Three people walk outside of Cliveden, a three-story stone house built in 1767, on a sunny day © Visit Philadelphia
The exterior of Cliveden dates from 1767, but the kitchen is a mid-century modern dream © Visit Philadelphia

Cliveden

It is admittedly a bit of a head-scratcher to tour Philadelphia's colonial-era Cliveden house (the site of a Revolutionary War battle) and end up in a mint green kitchen, circa 1959. But this coexistence of 18th-century dinnerware and chromed appliances is part of Cliveden’s charm. Seven generations of the Benjamin Chew family lived at Cliveden, from the time of its original construction in 1767 until it was donated to the National Trust for Historic Preservation in 1970, and its two kitchens reflects changing times and needs.
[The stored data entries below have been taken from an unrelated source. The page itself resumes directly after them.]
(* ===== verification/NetTest.v ===== *)
(** * network/nettest.cc: MailTest on two machines

    Each machine sends a message to the other one, waits for the other's message,
    acknowledges it and waits for the acknowledgement. The two machines run in any order:
    a step is a step of the test on one of them, the interrupt after a packet was sent, a poll
    of its socket, or the postal worker. A step of the test comes with the number that
    [Random] returns; the device loses the packet when its remainder by 100 is not below
    [chance], the percentage of packets that arrive. What it does give to the sockets of the
    host these keep, in order. *)

From Stdlib Require Import String Ascii.
From stdpp Require Import prelude numbers list gmap.
From S2P Require Import Prelude Params CList Interrupt FileHdr Directory OpenFile Network.

Open Scope Z_scope.

(** The characters of a string with the final 0. *)
Definition text (s : string) : list Z := map (fun c => Z.of_nat (nat_of_ascii c)) (list_ascii_of_string s) ++ [0].

Definition hello : list Z := text "Hello there!".
Definition ack : list Z := text "Got it!".

(** The place in [MailTest], the headers of the last message received, and the lines printed: the message,
    the sender and the box for the answer. *)
Record test := mkTest { t_pc : nat; t_inPktHdr : PacketHeader; t_inMailHdr : MailHeader; t_printed : list (list Z * Z * Z) }.

Definition at_pc (t : test) (pc : nat) : test := mkTest pc (t_inPktHdr t) (t_inMailHdr t) (t_printed t).

Section nettest.
Context `{Fresh}.
Context (NetworkReadPoll NetworkSendDone this : Z) (garbage : PacketHeader).
(** [chanceToWork * 100], rounded up: 100 for a network that loses nothing. *)
Context (chance : Z).

(** [Random() % 100 >= chanceToWork * 100]; [r] is the number that [Random] returns. *)
Definition loses (r : Z) : bool := chance <=? cmod r 100.

(** [Send] up to the wait for the interrupt; a packet was handed to the device, which may have
    lost it ([Some None]). And [Receive] with the line that is printed. *)
Definition send_step (r : Z) (t : test) (w : world station) (to : Z) (mailHdr : MailHeader) (data : list Z)
    : outcome (answer (test * option (option (Z * list Z)) * world station)) :=
  a ← PostOffice_Send NetworkSendDone this w (loses r) (mkPacket to (pk_from garbage) (pk_length garbage)) mailHdr data;
  match a with
  | Blocks => Ok Blocks
  | Returns (out, w) => Ok (Returns (at_pc t (S (t_pc t)), Some out, w))
  end.

Definition receive_step (t : test) (w : world station) (box : Z) : outcome (answer (test * option (option (Z * list Z)) * world station)) :=
  a ← PostOffice_Receive w box;
  match a with
  | Blocks => Ok Blocks
  | Returns (pktHdr, mailHdr, data, w) =>
      Ok (Returns (mkTest (S (t_pc t)) pktHdr mailHdr (t_printed t ++ [(data, pk_from pktHdr, mh_from mailHdr)]), None, w))
  end.

Definition send_end_step (t : test) (w : world station) : outcome (answer (test * option (option (Z * list Z)) * world station)) :=
  match PostOffice_Send_end w with
  | Blocks => Ok Blocks
  | Returns w => Ok (Returns (at_pc t (S (t_pc t)), None, w))
  end.

(** A step of [MailTest]; after the last one the machine halts. *)
Definition MailTest (farAddr r : Z) (t : test) (w : world station) : outcome (answer (test * option (option (Z * list Z)) * world station)) :=
  match t_pc t with
  | 0%nat => send_step r t w farAddr (mkMailHdr 0 1 (Z.of_nat (length hello))) hello
  | 1%nat => send_end_step t w
  | 2%nat => receive_step t w 0
  | 3%nat => send_step r t w (pk_from (t_inPktHdr t)) (mkMailHdr (mh_from (t_inMailHdr t)) 1 (Z.of_nat (length ack))) ack
  | 4%nat => send_end_step t w
  | 5%nat => receive_step t w 1
  | _ => Ok Blocks
  end.

(** ** Two machines *)

(** A machine: its test, device and post office, the buffer of the postal worker, the datagrams in
    its socket and the interrupts of the sender that have not occurred yet. *)
Record side := mkSide { s_test : test; s_world : world station; s_buffer : list Z; s_socket : list (list Z); s_pending : nat }.

Definition system : Type := side * side.
Definition get (who : bool) (s : system) : side := if who then s.1 else s.2.
Definition set (who : bool) (x : side) (s : system) : system := if who then (x, s.2) else (s.1, x).

Inductive action := Program (r : Z) | SendInterrupt | PollInterrupt | Postman.

Context (adr : bool -> Z).

(** The datagram arrives in the socket with its address; without one the assertion of [SendToSocket] fails. *)
Definition post_datagram (who : bool) (out : option (option (Z * list Z))) (s : system) : outcome system :=
  match out with
  | None | Some None => Ok s
  | Some (Some (to, wire)) =>
      ASSERT (to =? adr (negb who));;
      let y := get (negb who) s in
      Ok (set (negb who) (mkSide (s_test y) (s_world y) (s_buffer y) (s_socket y ++ [wire]) (s_pending y)) s)
  end.

(** A step of a machine; [None] when there is nothing to do for it. *)
Definition act (who : bool) (a : action) (s : system) : outcome (option system) :=
  let x := get who s in
  match a with
  | Program r =>
      a ← MailTest (adr (negb who)) r (s_test x) (s_world x);
      match a with
      | Blocks => Ok None
      | Returns (t, out, w) =>
          let pending := match out with Some _ => S (s_pending x) | None => s_pending x end in
          s ← post_datagram who out (set who (mkSide t w (s_buffer x) (s_socket x) pending) s);
          Ok (Some s)
      end
  | SendInterrupt =>
      match s_pending x with
      | O => Ok None
      | S k =>
          w ← SendDone PacketSent (s_world x);
          Ok (Some (set who (mkSide (s_test x) w (s_buffer x) (s_socket x) k) s))
      end
  | PollInterrupt =>
      match s_socket x with
      | [] => Ok None
      | wire :: rest =>
          '(taken, w) ← CheckPktAvail NetworkReadPoll this IncomingPacket (s_world x) (Some wire);
          Ok (if (taken : bool) then Some (set who (mkSide (s_test x) w (s_buffer x) rest (s_pending x)) s) else None)
      end
  | Postman =>
      r ← PostalDelivery_iter (s_world x) (s_buffer x);
      match r with
      | Blocks => Ok None
      | Returns (buffer, w) => Ok (Some (set who (mkSide (s_test x) w buffer (s_socket x) (s_pending x)) s))
      end
  end.

(** The systems that steps in any order lead to. *)
Inductive reachable (s : system) : system -> Prop :=
| reach_start : reachable s s
| reach_step who a s1 s2 : reachable s s1 -> act who a s1 = Ok (Some s2) -> reachable s s2.
End nettest.

(** ** The invariant *)

Section proof.
Context `{FreshLaws}.
Context (poll sdone this : Z) (garbage : PacketHeader) (chance : Z) (adr : bool -> Z) (n : Z).
Context (Hn : 2 <= n < two31) (Hadr : forall b, is_s32 (adr b)).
The original outdoor kitchen dependency operated and inhabited by enslaved people was eventually replaced by a 20th-century kitchen, complete with linoleum veneers, pastel-hued cabinets and a wall-mounted clock frozen in time. The stylistic difference between the 1950s kitchen and the rest of the classical estate is somewhat jarring, but illustrates a single family’s long-lasting attachment to the same place and their desire to live with modern amenities while respecting history. Cliveden operates a historic interpretation project called Living Kitchens, an educational program that takes a look at social and cultural values reflected through the home’s two kitchens.

Exterior shot of glass-fronted Manitoga, seated on a rock face surrounded by trees and greenery © Manitoga
The home of modernist designer Russel Wright is an example of his design philosophy © Manitoga

Manitoga

“Good design is for everyone,” proclaimed modernist industrial designer Russel Wright. And indeed, American Modern, Wright’s wildly popular line of ceramic dinnerware, proved his point by selling more than 250 million pieces in the mid-20th century. Pop artist Andy Warhol collected American Modern’s curved pitchers and gravy bowls, they are now in permanent collections of major museums and they made quality design available en masse.

But how did the lifestyle design maven himself live? As of the mid-1960s he lived at Manitoga – a 75-acre abandoned quarry in Garrison, New York, that he transformed into a house, studio and garden. A feat of harmonizing man-made elements with nature, Wright’s house is nestled into a rock ledge and blends the organic outdoors with the domestic interior: pine needles are encapsulated in the plaster walls, towered boulders serve as walls and outside there are views of a 30ft waterfall.